# Directions for this task
Could you find every line in the entries below that holds the word "Hkey" and copy it?

== Material provided ==

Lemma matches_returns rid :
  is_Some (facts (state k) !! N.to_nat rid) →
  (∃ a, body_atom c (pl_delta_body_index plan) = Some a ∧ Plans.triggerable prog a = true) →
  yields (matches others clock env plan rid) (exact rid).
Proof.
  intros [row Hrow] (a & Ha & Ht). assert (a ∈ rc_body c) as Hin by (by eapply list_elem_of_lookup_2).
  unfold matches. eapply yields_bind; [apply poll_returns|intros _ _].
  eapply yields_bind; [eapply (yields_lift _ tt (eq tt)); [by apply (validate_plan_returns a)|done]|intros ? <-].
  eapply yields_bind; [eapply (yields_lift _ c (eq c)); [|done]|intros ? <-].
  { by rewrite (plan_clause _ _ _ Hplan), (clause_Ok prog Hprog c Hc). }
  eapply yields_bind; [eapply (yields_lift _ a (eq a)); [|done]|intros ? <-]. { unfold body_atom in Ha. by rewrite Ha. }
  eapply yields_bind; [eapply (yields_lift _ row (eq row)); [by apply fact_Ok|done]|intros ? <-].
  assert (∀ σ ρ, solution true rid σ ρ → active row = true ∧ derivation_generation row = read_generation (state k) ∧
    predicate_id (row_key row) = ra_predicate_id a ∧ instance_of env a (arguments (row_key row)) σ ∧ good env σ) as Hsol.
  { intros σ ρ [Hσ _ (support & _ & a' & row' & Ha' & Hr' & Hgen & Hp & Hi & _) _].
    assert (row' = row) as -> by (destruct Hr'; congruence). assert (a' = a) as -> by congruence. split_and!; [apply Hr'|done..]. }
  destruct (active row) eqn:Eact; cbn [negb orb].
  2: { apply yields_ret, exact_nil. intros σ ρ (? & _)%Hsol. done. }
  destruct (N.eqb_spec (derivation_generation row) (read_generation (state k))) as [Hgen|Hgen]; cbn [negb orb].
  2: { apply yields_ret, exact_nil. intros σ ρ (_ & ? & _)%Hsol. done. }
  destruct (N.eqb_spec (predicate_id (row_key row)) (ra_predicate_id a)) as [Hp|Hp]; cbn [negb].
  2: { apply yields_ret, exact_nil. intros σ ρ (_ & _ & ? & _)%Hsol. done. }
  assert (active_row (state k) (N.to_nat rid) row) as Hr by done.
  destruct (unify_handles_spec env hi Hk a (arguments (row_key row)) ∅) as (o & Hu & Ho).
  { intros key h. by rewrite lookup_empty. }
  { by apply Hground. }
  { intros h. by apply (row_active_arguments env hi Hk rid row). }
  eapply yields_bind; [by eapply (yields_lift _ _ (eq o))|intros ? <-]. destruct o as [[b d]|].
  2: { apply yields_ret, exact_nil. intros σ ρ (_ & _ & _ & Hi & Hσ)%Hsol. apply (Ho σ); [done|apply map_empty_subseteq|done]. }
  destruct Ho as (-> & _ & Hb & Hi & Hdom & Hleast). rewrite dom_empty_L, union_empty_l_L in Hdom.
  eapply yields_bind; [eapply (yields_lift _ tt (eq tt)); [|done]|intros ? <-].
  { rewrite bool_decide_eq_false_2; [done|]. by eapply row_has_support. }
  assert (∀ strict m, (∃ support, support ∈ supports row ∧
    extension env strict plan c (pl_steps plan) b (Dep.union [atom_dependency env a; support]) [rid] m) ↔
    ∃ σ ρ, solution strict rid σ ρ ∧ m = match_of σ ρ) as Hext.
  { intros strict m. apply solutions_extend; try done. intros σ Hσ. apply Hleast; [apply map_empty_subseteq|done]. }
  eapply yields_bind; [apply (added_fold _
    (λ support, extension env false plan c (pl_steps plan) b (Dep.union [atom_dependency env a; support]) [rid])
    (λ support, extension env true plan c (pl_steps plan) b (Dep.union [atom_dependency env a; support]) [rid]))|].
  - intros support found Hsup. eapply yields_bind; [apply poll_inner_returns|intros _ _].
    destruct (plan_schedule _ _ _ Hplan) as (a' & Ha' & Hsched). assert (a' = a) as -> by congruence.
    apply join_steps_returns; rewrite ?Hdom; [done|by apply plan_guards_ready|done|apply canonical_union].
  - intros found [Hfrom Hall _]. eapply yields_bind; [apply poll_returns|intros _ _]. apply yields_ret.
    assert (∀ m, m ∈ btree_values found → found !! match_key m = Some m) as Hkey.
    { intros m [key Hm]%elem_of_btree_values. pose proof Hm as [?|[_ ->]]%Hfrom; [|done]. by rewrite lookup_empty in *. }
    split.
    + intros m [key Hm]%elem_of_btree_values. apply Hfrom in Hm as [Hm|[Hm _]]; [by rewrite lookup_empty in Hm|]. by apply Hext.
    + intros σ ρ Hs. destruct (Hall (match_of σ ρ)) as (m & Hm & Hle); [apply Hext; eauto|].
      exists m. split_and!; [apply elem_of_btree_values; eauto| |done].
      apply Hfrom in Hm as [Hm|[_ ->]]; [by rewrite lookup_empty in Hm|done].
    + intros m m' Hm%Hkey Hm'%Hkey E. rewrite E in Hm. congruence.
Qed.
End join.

===

# Written solution
    assert (∀ m, m ∈ btree_values found → found !! match_key m = Some m) as Hkey.
    + intros m m' Hm%Hkey Hm'%Hkey E. rewrite E in Hm. congruence.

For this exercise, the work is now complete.